Friday, June 13, 2014

Musings of a Pragmatic Nanny








"Valerie?" 
"Yes."
"You be Mary Poppins and I'll be Jane. Michael is living in the green house across the street."
"Ok, Jane. What do you want to do now?"
"Well, we have to clean our room and we have to snap fingers and sing A Spoon Full of Sugar."

And so our day begins.
I start singing the infamous A Spoon Full of Sugar, while snapping the fingers of my right hand, holding 'Lil Sis on my left hip and tossing toys in the toy basket with each snap.
"Pretend sissy isn't here because she's too little to be Michael."

Sure, that'll be easy.

I can do this for hours. I know I can.
I'm confident. Pragmatic. I know that this is the kind of thing the child needs.
I know imaginative play is developmentally correct and healthy. She's happy. And when she's happy, I'm happy.  Yet, there comes a point when it just becomes slightly annoying. It's when I mess up and don't change characters fast enough for her liking. Granted, I do my best. But I screw up sometimes and she gets quite irritated with me!

"No, Valerie! You aren't Mary any more!"
"I'm not?"
"No. Valerie, don't you know? You're now Valerie and I need to go poop and you have to wipe me." 
"Gotcha."



I presume Mary Poppins is too high-class to wipes asses. I presume she also keeps her composure.

I need to get with the program. I suppose I've struggled all my life with what's reality and what's fantasy...
She's in the zone:
"Ok. Ok. Valerie. Now, I'm Chrissy and you're Pooh."
"Sounds good. I love honey! Where's my pot of honey?"
"No. No. You can't eat honey now. We are going on an expedition right now."
"Ok. Where are we going?"
"Well, we're going across the street to visit Michael."

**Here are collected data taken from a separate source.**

(** [EventProvider.start()]: the result, the provider and the calls made
    so far. *)
Definition EventProvider_start (p : EventProvider)
  (history : list session_call)
  : result unit * EventProvider * list session_call :=
  let call := StartTraceW (session_name p) (session_properties p) in
  let '(status, handle) := os history call in
  let p := with_session_handle p handle in
  let history := history ++ [call] in
  if negb (status =? ERROR_SUCCESS) then (Raise (WinError None), p, history)
  else
    let call :=
      EnableTraceEx2 (session_handle p) (provider_guid p)
        EVENT_CONTROL_CODE_ENABLE_PROVIDER (level p) (match_any_bitmask p)
        (match_all_bitmask p) in
    let '(status, _) := os history call in
    let history := history ++ [call] in
    if negb (status =? ERROR_SUCCESS)
    then (Raise (WinError None), p, history)
    else (Return tt, p, history).

(** [EventProvider.stop()] *)
Definition EventProvider_stop (p : EventProvider)
  (history : list session_call)
  : result unit * EventProvider * list session_call :=
  if session_handle p =? 0 then (Return tt, p, history)
  else
    let call :=
      EnableTraceEx2 (session_handle p) (provider_guid p)
        EVENT_CONTROL_CODE_DISABLE_PROVIDER (level p) (match_any_bitmask p)
        (match_all_bitmask p) in
    let '(status, _) := os history call in
    let history := history ++ [call] in
    if negb (status =? ERROR_SUCCESS)
    then (Raise (WinError None), p, history)
    else
      let call :=
        ControlTraceW (session_handle p) (session_name p)
          (session_properties p) EVENT_TRACE_CONTROL_STOP in
      let '(status, _) := os history call in
      let history := history ++ [call] in
      if negb (status =? ERROR_SUCCESS)
      then (Raise (WinError None), p, history)
      else (Return tt, p, history).

End Sessions.

(** ** More concrete subsystems *)

(** The operating system of [ex_api], except that the metadata query
    answers [status] at once. *)
Definition ex_api_without_metadata (status : Z) : TdhApi :=
  {| TdhGetEventInformation := fun _ _ => (status, 0, c1_info);
     TdhGetEventMapInformation := fun _ _ _ => (1168, 0, []);
     TdhGetPropertySize := fun _ _ => (0, 4);
     TdhGetProperty := fun _ _ _ => (0, 0);
     TdhFormatProperty := fun _ args => ex_format [] args;
     memory := fun _ => 0 |}.

(** The record of [c6_info] with a formatter that answers 87
    (ERROR_INVALID_PARAMETER) when given a buffer. *)
Definition failing_format_api : TdhApi :=
  ex_api c6_info (ex_format [(0, (87, "", 0))]) 0 [65; 66; 67].

(** A provider with the keywords "read" (1), "write" (2) and, listed
    again, "read" (4); the name of element [i] is at offset [10 * i]. *)
Definition ex_provider_info : PROVIDER_FIELD_INFOARRAY :=
  {| NumberOfElements := 3;
     FieldType := 0;
     FieldInfoArray :=
       fun i =>
         {| pfi_NameOffset := 10 * i;
            pfi_DescriptionOffset := 0;
            pfi_Value := if i =? 0 then 1 else if i =? 1 then 2 else 4 |};
     pfia_strings := fun off => if off =? 10 then "write" else "read" |}.

(** An enumeration that answers the size probe with
    ERROR_INSUFFICIENT_BUFFER and then succeeds, and one whose probe is
    refused with 5 (ERROR_ACCESS_DENIED). *)
Definition ex_enumerate (guid : GUID) (field_type : Z) (buffer : option Z)
  : Z * Z * PROVIDER_FIELD_INFOARRAY :=
  match buffer with
  | None => (122, 64, ex_provider_info)
  | Some _ => (0, 64, ex_provider_info)
  end.
Definition ex_enumerate_refused (guid : GUID) (field_type : Z)
  (buffer : option Z) : Z * Z * PROVIDER_FIELD_INFOARRAY :=
  (5, 0, ex_provider_info).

Seems she has pint-size amount of "fantasy confusion." Mary Poppins meets Winnie Pooh is totally normal for her and I am left standing at the peripheral asking, "WTF?"

And then the fantasy, as all good fantasies do, comes to a screeching halt when this one awakens:

"If she thinks she can contain me in this plastic prison, she's got another thing coming."

The laundry basket serves many purposes for a pragmatic nanny. 'Lil Sis actually likes it, to a point, and she remains entertained for awhile. I like the fact that there's no real escape route either, however, there will be in due time.

'Lil Sis and I made some breakthroughs this week. She's giving me an inch or two and I'm catching glimpses of her gingerly beauty. The meltdowns are less. The smiles are more. Do I dare say we might be bonding a bit?

"Thanks for the bags under my eyes, friend."    "Don't mention it."

It's a love thing in the making. I know it is. And now both The Cousin and I have to make those certain adjustments. The brutal, cruel fact is, The Cousin has to share Mary Poppins each week and this is cause for her to act out. She's become a hint more bossy and clingy and uses baby talk to get my attention. You parentals are shaking your heads in agreement. You understand. But all the baby talk, all the bossiness, all the "I can't be in two places at once, girls, but I know I have to" is beginning to take a toll on the nanny! And...
'Lil Sis is starting to talk! Soon she'll be barking out the orders at me as well.
Here's some of her "first barks":


https://www.youtube.com/watch?v=ReTkRGRkIXo&feature=youtu.be


They're opposite birds, these two.  One is the dreamer, the artist, the reader of great works, the author. The other, the nature kid, (give her a good walk and some fresh air over a stuffed toy or book any day), the observer, the voice of contentment and discontentment, the new kid on the block.

The artist:

"Valerie! We made orange from yellow and red!"

"This is my pink M."



The dreamer:

"How many bites of my sandwich before I get my favorite thing: yogurt chips?"

Dreaming with Leo (who used to be Sweet Pea)
The nature kid:

"Ahhhh! The great outdoors!"

"Life is good."
The voice of content and discontent:

"Ok. What is this green crap you're shoveling in?"


A recent quote by a famous dad has me wishing I had said it myself. But the ticket is remaining calm, cool, skilled and yes, pragmatic, when the venue becomes a hellish frat house.

“Having children is like living in a frat house -- nobody sleeps, everything's broken, and there's a lot of throwing up.”